IVAN LENDL: “ECCO PERCHE’ HO LASCIATO ANDY”

TENNIS - A qualche mese di distanza dal 'divorzio' tra Ivan Lendl e Andy Murray, l'ex n. 1 del mondo ceco ha spiegato i motivi della rottura: 'Dovevo stare vicino alla mia famiglia e viaggiare intorno al mondo era troppo stancante. Sono molto felice che abbia trovato Amélie Mauresmo. Se farò il coach in futuro? Forse, ma dovrà essere il momento giusto".
lunedì, 25 Agosto 2014

Proprio alla vigilia degli Us Open Ivan Lendl ha deciso di raccontare i motivi alla base della separazione con Andy Murray, oggi impegnato nel primo turno contro Robin Haase.

L’ex n. 1 del mondo, cecoslovacco di nascita ma statunitense di adozione, aveva seguito Murray per circa due anni, periodo nel quale lo scozzese aveva conquistato due Slam (Us Open 2012 e Wimbledon 2013) e un oro olimpico. Il sodalizio si era interrotto a marzo; in paio di mesi dopo “Muzza” aveva assunto come nuovo coach Amèlie Mauresmo, che lo segue tuttora.

E’ stato un insieme di diverse piccole cose“, ha spiegato l’otto volte campione Slam. “Una delle mie figlie stava per tornare a casa, dopo esser stata all’estero per molto tempo presso una scuola di equitazione. Mia madre, ora 79enne, vive a Praga e ha sempre piu’ spesso bisogno di visite”. Lendl ha aggiunto come fattore determinante anche la sua scarsa voglia di viaggiare: “Gli aerei sono per me una spina nel fianco. I posti diversi, gli hotel. L’Inghilterra, l’Australia, gli Stati Uniti andavano bene, ma erano i piccoli viaggi che non mi piacevano.

“In quel momento ho avuto la sensazione che Andy, dopo l’intervento e la vittoria a Wimbledon, avesse ancora più bisogno di me e della mia vicinanza”. Tuttavia, al ceco iniziavano a mancare gli stimoli: “ognuno di noi è diverso e quando vinci un torneo così importante come Wimbledon non è facile…” ha ammesso il 54enne ceco, il quale non ha mai alzato la coppa dei Championships.

Lendl ha poi dichiarato di vedere molto di buon occhio la coppia “Murresmo”: “Sono davvero contento che Andy abbia trovato Amelie; è molto esperta e gli può dare le attenzioni e i consigli di cui ha bisogno”.

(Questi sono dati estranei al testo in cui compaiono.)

(* ===== verification/LogSamples.v ===== *)
(** * A sample log

    A collection with a log in an empty directory, two batches, a refused one and
    a failing disk: the instances of the theorems on the change log. *)
From S2P Require Import Prelude Errors Storage Slots Vocab DynValue Wire Keys Fields Payload Index Reduces Collection Declared Table Documents Changelog LogFrames LogTruth LogFaults.

Definition sample_log_header : bytes := header (K := krow sample_key) (R := sample_row_type).

(** Two rows are put; then one goes and an index entry comes. *)
Definition sample_batches : list (Z * Batch) :=
  [(5, mkBatch [(sample_log_header ++ [0; 7], Some [1; 2]); (sample_log_header ++ [0; 8], Some [3])]);
   (400 * 10 ^ 9, mkBatch [(sample_log_header ++ [0; 8], None); (sample_log_header ++ [0x30; 1; 9], Some [])])].

Definition sample_config : ChangelogConfig := mkLogConfig 1000 300 64 false.
Definition sample_dir : Disk := mkDisk ∅ 0 healthy.

(** A frame of the sample, read from a directory where it was cut. *)
Definition sample_frames : list OpFrame := history (K := krow sample_key) (R := sample_row_type) sample_batches.

Definition cut_dir (n : nat) : Disk := mkDisk {[ segment_name 0 SEALED_EXT := take n (stream sample_frames) ]} 0 healthy.

Lemma sample_frames_ok : Forall record_ok sample_frames.
Proof. apply (bool_decide_unpack _). by vm_compute. Qed.

Lemma segment_reads_back_witness :
  read_open_tail [] (cut_dir 30) (segment_name 0 SEALED_EXT) = Ok (take 1 sample_frames) /\
  exists k rest, take 30 (stream sample_frames) = stream (take k sample_frames) ++ rest /\
    read_open_tail [] (cut_dir 30) (segment_name 0 SEALED_EXT) = Ok (take k sample_frames).
Proof.
  split; [by vm_compute|].
  destruct (segment_reads_back [] (cut_dir 30) (segment_name 0 SEALED_EXT) sample_frames 30) as (k & rest & E & _ & R & _);
    [done|apply sample_frames_ok|by vm_compute|apply (bool_decide_unpack _); by vm_compute|by vm_compute|].
  by exists k, rest.
Defined.

Lemma carried_exact_witness :
  carried_op sample_log_header (sample_log_header ++ [0; 7]) = true /\
  exists nk, name_key (E := Error) FIELD_VOCAB sample_log_header [] = Ok nk /\ carried_op sample_log_header nk = false.
Proof.
  split; [by vm_compute|].
  apply (carried_exact sample_log_header (sample_log_header ++ [0; 7]) FIELD_VOCAB 2 0);
    [by apply (bool_decide_unpack _); vm_compute..|done|lia].
Defined.

Lemma sample_batches_ok :
  Forall (λ e : Z * Batch, Forall record_ok (batch_frames sample_log_header (ops e.2))) sample_batches.
Proof. apply (bool_decide_unpack _). by vm_compute. Qed.

Lemma log_holds_committed_witness :
  exists l l' rs, with_changelog Debug (K := krow sample_key) (R := sample_row_type) [47] sample_config (∅ : MemStore) sample_dir = Ok l /\
    commits Debug l sample_batches = (l', rs) /\ length rs = 2%nat.
Proof.
  destruct (log_holds_committed Debug (K := krow sample_key) (R := sample_row_type) [47] sample_config (∅ : MemStore) sample_dir sample_batches)
    as (first & l & l' & rs & c & d' & groups & last & pend & E1 & E2 & E3 & _);
    [done|by vm_compute|intros name n [x X]; cbn in X; by rewrite lookup_empty in X|by vm_compute|apply sample_batches_ok|].
  by exists l, l', rs.
Defined.

Lemma clean_shutdown_replays_witness :
  exists l l' names, with_changelog Debug (K := krow sample_key) (R := sample_row_type) [47] sample_config (∅ : MemStore) sample_dir = Ok l /\
    commits Debug l sample_batches = (l', replicate 2 (Ok tt)) /\
    drained ∅ sample_frames = carried_half sample_log_header (contents (store (base l'))) /\
    option_map (λ w, sealed_segments (dir (drop_log w).1) (drop_log w).2) (changelog l') = Some (Ok names).
Proof.
  destruct (clean_shutdown_replays Debug (K := krow sample_key) (R := sample_row_type) [47] sample_config (∅ : MemStore) sample_dir sample_batches)
    as (l & l' & c & d' & names & fss & E1 & E2 & E3 & E4 & _ & E5 & E6);
    [done|done|done|by vm_compute|by vm_compute|apply sample_batches_ok|unfold frame_fits; apply (bool_decide_unpack _); by vm_compute|].
  exists l, l', names. rewrite E5 in E6. split; [done|]. split; [done|]. split; [done|].
  destruct (changelog l') as [w|]; [|done]. cbn [option_map] in *.
  assert (drop_log w = (c, d')) as -> by congruence. cbn [fst snd]. by rewrite E4.
Defined.

(** A store with one row and one index entry, its log lost. *)
Definition sample_left : MemStore :=
  <[ sample_log_header ++ [0x30; 1; 9] := [] ]> (<[ sample_log_header ++ [0; 7] := [1; 2] ]> ∅).

Lemma reconcile_repairs_witness :
  exists (l : Logged) l1 n, with_changelog Debug (K := krow sample_key) (R := sample_row_type) [47] sample_config sample_left sample_dir = Ok l /\
    reconcile (K := krow sample_key) (R := sample_row_type) l = (l1, Ok n) /\
    drained {[ [9] := [9] ]} (batch_frames sample_log_header (map (λ row, (row.1, Some row.2)) (stored_rows sample_log_header sample_left)))
      !! (sample_log_header ++ [0; 7]) = Some [1; 2].
Proof.
  destruct (with_changelog_spec Debug (K := krow sample_key) (R := sample_row_type) [47] sample_config sample_left sample_dir)
    as (first & l & E & Hf & Hz & Hfresh & Eb & L); [done|by vm_compute|intros name n [x X]; cbn in X; by rewrite lookup_empty in X|].
  assert (first = 0) as ->. { destruct Hz as [|(name & m & [x X] & _)]; [done|]. cbn in X. by rewrite lookup_empty in X. }
  assert (contents (store (base l)) = sample_left) as Es by (by rewrite Eb).
  destruct (reconcile_repairs Debug (K := krow sample_key) (R := sample_row_type) (files sample_dir) 0 [47] sample_config l [] {[ [9] := [9] ]})
    as (l1 & l2 & n & E1 & _ & _ & _ & A & _).
  - done.
  - intros n Hn. by apply Hfresh.
  - by vm_compute.
  - exact L.
  - by vm_compute.
  - by apply (bool_decide_unpack _); vm_compute.
  - rewrite Es. apply long_keys_check. by vm_compute.
  - rewrite Es. apply (bool_decide_unpack _). by vm_compute.
  - exists l, l1, n. split; [done|]. split; [done|]. rewrite Es in A. by apply (A [7] [1; 2]).
Defined.

(** ** A failing disk *)

Definition sample_writer : Changelog := mkChangelog [47] sample_log_header sample_config true 0 0 0 (stream sample_frames) [] 0 None.

Definition rename_fails : Disk :=
  mkDisk {[ segment_name 0 PARTIAL_EXT := [] ]} 0 (mkFaults None None None None None (Some [69]) None).

Lemma failed_rename_ends_log_witness :
  exists c1 d1 c2 d2, seal Debug (sample_writer, rename_fails) = ((c1, d1), Err (io_err (partial_path sample_writer) [69])) /\
    fold_left (later Debug) [(healthy, 9, ops (mkBatch [(sample_log_header ++ [0; 7], Some [4])]))] (c1, d1) = (c2, d2) /\ files d2 = files d1.
Proof.
  destruct (failed_rename_ends_log Debug sample_writer rename_fails [69] [(healthy, 9, ops (mkBatch [(sample_log_header ++ [0; 7], Some [4])]))])
    as (c1 & d1 & c2 & d2 & E1 & _ & _ & _ & E2 & E3 & _); [done|done|by vm_compute|apply (bool_decide_unpack _); by vm_compute|].
  by exists c1, d1, c2, d2.
Defined.

Definition write_fails : Disk :=
  mkDisk {[ segment_name 0 PARTIAL_EXT := [] ]} 0 (mkFaults None None None (Some (7%nat, [69])) None None None).

(** Sealed after the retry, the segment is corrupt. *)
Lemma failed_write_repeats_witness :
  exists c1 d1 c2 d2, write_pending (sample_writer, write_fails) = ((c1, d1), Err (Errors.Changelog (partial_path sample_writer ++ colon ++ [69]))) /\
    write_pending (c1, mkDisk (files d1) (now d1) healthy) = ((c2, d2), Ok tt) /\
    read_sealed [47] (drop_log (c2, d2)).2 (segment_name 0 SEALED_EXT) = Err (corrupt (join [47] (segment_name 0 SEALED_EXT)) log_past_end).
Proof.
  destruct (failed_write_repeats sample_writer write_fails 7 [69] [] (stream sample_frames))
    as (c1 & d1 & c2 & d2 & E1 & _ & _ & E2 & _ & E3); [done|done|done|by vm_compute|by vm_compute|by vm_compute|].
  exists c1, d1, c2, d2. split; [exact E1|]. split; [exact E2|].
  clear E3. vm_compute in E1. injection E1 as <- <-. vm_compute in E2. injection E2 as <- <-. by vm_compute.
Defined.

Il campione di Ostrava ha poi concluso di non escludere un suo ritorno nel ruolo di coach: “Potrà succedere, ma dovrà essere il momento giusto. Ad esempio, non avrebbe funzionato se Andy mi avesse chiamato due anni prima o due anni dopo. E deve essere qualcuno a cui sento di poter offrire qualcosa. Se, per esempio, mi dovesse chiamare John Isner, non potrei perché non sarei capace di dirgli come migliorare il servizio”.